ACTION ITEM >>
Report every line below that carries the word "CallDto".

╭─ DATA EXCERPTS

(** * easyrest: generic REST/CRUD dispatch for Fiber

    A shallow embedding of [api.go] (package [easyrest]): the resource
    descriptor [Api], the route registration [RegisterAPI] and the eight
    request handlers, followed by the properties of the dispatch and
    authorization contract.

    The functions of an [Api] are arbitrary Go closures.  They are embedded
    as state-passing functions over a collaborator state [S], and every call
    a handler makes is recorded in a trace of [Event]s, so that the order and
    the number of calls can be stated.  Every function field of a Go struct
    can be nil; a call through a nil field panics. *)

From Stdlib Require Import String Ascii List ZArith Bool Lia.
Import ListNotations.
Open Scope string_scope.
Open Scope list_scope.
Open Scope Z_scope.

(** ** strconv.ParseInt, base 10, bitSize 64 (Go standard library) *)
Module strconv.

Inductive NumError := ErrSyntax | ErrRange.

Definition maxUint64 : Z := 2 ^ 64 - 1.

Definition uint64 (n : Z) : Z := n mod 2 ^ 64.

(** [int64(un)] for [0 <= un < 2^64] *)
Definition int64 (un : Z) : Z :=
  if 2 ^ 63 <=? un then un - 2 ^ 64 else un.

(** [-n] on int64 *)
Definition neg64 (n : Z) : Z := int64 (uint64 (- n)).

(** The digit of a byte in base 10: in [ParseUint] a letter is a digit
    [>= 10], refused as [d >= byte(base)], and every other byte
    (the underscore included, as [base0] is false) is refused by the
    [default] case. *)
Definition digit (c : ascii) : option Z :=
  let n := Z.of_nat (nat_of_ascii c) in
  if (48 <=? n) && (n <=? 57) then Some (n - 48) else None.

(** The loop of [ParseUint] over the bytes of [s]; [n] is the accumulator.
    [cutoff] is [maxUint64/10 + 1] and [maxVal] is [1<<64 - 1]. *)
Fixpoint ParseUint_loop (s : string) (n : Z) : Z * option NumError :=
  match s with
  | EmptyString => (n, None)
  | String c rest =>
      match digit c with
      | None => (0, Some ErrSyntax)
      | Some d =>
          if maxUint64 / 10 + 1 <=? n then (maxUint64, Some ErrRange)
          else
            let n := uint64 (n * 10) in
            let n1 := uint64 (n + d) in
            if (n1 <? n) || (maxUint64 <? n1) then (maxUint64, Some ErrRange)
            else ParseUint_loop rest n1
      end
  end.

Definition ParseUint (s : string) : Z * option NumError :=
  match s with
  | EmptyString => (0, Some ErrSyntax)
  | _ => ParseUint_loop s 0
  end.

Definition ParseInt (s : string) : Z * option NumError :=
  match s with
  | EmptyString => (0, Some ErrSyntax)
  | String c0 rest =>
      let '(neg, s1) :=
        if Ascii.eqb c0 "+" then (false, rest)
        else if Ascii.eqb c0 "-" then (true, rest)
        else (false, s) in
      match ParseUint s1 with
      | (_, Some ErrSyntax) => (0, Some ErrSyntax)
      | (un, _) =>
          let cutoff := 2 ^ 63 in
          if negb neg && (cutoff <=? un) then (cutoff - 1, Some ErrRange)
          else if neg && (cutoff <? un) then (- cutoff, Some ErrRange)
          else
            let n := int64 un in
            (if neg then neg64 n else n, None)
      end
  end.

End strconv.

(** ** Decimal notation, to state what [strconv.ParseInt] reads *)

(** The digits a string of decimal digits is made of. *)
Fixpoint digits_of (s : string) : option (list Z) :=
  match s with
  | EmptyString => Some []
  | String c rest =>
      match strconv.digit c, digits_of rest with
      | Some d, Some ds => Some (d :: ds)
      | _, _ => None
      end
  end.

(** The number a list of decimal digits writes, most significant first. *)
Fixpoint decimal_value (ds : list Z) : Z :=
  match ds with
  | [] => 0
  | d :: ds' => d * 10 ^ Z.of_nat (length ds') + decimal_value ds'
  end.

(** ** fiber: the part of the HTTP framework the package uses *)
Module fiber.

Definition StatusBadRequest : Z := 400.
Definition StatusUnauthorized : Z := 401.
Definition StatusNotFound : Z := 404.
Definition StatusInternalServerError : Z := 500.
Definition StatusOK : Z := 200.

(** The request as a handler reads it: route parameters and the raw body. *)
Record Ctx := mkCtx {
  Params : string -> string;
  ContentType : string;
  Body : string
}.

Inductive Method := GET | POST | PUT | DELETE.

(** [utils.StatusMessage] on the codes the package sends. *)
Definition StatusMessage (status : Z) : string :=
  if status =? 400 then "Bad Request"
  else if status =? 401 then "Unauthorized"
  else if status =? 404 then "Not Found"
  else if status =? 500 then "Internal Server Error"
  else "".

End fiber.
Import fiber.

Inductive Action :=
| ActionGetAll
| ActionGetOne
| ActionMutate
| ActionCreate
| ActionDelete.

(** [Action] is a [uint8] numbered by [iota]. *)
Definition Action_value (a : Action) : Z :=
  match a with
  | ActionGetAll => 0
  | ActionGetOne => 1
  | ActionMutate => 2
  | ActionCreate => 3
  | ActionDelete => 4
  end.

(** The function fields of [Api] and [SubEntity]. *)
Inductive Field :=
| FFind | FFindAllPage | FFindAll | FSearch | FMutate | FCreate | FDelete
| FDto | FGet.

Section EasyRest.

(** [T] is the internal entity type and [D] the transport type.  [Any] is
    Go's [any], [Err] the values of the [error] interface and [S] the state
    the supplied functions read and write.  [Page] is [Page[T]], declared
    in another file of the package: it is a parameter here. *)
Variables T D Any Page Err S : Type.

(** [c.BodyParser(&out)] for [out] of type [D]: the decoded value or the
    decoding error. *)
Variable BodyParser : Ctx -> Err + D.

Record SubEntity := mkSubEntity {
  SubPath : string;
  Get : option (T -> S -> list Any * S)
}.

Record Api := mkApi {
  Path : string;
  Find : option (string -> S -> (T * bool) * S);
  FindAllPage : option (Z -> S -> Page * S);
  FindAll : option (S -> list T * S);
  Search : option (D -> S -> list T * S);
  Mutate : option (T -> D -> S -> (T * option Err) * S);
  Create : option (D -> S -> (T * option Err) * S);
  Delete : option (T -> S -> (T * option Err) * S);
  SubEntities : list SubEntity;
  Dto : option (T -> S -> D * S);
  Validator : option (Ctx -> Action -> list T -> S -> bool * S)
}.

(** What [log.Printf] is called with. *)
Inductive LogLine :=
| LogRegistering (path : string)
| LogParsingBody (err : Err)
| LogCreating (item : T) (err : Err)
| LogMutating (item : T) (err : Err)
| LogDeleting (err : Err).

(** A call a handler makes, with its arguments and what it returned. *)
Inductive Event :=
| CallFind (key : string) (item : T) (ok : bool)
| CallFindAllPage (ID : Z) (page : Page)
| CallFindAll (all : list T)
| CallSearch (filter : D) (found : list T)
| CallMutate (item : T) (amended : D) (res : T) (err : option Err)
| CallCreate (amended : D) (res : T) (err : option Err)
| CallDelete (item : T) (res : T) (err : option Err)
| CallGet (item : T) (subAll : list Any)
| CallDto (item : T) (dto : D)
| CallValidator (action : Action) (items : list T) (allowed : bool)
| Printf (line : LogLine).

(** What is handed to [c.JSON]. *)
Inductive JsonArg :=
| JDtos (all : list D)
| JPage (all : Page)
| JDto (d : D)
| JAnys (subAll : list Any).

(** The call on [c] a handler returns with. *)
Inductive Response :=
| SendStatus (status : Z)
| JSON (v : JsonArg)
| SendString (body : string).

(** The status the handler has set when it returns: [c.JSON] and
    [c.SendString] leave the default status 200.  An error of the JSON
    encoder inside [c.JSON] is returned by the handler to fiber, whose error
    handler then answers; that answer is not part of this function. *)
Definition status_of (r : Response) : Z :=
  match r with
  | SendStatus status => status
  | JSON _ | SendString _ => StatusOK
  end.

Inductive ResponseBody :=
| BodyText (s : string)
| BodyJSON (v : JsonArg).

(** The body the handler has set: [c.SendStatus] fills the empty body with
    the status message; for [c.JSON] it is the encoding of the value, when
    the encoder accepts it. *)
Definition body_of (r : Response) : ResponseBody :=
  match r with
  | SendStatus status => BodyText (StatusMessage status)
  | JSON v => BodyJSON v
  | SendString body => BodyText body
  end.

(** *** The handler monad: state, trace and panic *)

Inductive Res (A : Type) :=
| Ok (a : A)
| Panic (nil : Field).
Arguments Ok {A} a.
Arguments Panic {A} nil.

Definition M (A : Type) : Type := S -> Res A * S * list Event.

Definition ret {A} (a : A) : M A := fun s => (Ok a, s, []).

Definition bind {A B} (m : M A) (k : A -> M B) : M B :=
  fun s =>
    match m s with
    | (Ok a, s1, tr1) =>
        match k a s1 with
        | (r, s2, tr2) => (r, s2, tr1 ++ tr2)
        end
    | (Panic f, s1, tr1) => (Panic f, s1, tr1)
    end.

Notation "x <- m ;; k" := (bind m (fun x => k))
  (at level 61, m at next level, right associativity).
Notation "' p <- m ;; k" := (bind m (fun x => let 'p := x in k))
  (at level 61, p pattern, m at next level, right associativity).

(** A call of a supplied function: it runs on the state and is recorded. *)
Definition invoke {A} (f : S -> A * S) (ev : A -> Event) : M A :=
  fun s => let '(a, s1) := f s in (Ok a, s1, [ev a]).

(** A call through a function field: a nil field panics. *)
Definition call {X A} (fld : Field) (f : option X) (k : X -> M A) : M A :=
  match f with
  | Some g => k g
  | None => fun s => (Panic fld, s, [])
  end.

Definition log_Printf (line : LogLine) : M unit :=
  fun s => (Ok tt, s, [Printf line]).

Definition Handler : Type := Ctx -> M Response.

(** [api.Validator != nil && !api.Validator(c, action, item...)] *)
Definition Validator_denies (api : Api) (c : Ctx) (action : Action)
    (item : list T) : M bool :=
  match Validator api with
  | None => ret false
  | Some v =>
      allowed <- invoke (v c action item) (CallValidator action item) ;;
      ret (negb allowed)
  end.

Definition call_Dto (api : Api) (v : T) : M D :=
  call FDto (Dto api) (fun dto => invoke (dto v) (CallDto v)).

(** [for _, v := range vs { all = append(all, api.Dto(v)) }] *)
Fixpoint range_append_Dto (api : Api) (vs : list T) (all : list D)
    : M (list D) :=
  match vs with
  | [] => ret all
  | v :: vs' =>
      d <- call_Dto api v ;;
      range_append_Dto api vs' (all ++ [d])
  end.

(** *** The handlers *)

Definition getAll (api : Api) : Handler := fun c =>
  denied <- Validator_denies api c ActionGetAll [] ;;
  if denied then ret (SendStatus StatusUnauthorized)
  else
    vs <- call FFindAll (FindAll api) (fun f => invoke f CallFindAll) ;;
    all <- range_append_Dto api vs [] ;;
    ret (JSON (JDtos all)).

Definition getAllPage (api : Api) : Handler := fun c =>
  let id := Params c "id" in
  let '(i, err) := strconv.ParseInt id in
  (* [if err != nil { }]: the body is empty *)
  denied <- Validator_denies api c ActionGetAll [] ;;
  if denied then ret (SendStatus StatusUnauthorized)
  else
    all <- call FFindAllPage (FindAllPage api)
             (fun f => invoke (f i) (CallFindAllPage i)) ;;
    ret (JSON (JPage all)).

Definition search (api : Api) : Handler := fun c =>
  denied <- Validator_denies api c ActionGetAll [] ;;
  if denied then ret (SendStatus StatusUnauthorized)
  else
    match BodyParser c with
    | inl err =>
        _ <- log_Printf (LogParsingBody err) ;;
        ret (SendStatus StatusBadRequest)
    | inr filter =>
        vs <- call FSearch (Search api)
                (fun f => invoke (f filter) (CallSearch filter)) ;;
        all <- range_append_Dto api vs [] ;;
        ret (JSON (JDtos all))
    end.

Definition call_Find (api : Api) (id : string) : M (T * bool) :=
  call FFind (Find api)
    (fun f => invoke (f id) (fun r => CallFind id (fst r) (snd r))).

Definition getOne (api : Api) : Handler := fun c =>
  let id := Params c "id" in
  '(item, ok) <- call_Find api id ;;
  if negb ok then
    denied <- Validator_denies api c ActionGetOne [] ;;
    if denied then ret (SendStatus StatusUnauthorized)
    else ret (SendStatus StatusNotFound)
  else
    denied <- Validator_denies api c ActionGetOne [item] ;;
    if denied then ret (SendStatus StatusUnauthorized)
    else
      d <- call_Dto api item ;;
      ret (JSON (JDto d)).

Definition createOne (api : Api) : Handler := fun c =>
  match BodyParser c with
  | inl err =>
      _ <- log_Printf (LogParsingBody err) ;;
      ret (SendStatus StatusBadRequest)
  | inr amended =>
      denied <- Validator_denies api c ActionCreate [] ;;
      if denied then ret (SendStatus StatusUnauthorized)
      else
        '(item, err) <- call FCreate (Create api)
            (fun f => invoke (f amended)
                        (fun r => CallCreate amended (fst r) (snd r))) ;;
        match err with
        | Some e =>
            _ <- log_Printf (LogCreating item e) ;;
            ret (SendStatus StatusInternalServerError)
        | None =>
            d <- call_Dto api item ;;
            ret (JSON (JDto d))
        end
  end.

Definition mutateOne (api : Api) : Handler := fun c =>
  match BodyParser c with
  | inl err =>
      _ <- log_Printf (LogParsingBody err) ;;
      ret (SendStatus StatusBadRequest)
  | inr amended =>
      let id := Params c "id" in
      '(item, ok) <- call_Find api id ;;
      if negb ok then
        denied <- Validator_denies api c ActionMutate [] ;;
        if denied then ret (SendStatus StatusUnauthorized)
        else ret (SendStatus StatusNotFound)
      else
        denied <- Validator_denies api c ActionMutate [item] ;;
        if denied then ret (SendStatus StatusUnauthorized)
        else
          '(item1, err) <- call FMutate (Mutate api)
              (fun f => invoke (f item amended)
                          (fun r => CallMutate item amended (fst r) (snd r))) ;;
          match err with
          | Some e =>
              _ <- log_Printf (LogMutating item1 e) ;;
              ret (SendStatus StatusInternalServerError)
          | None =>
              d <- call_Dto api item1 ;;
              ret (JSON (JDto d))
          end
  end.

╰─

RESULT OF THIS EXERCISE >>
| CallDto (item : T) (dto : D)
  call FDto (Dto api) (fun dto => invoke (dto v) (CallDto v)).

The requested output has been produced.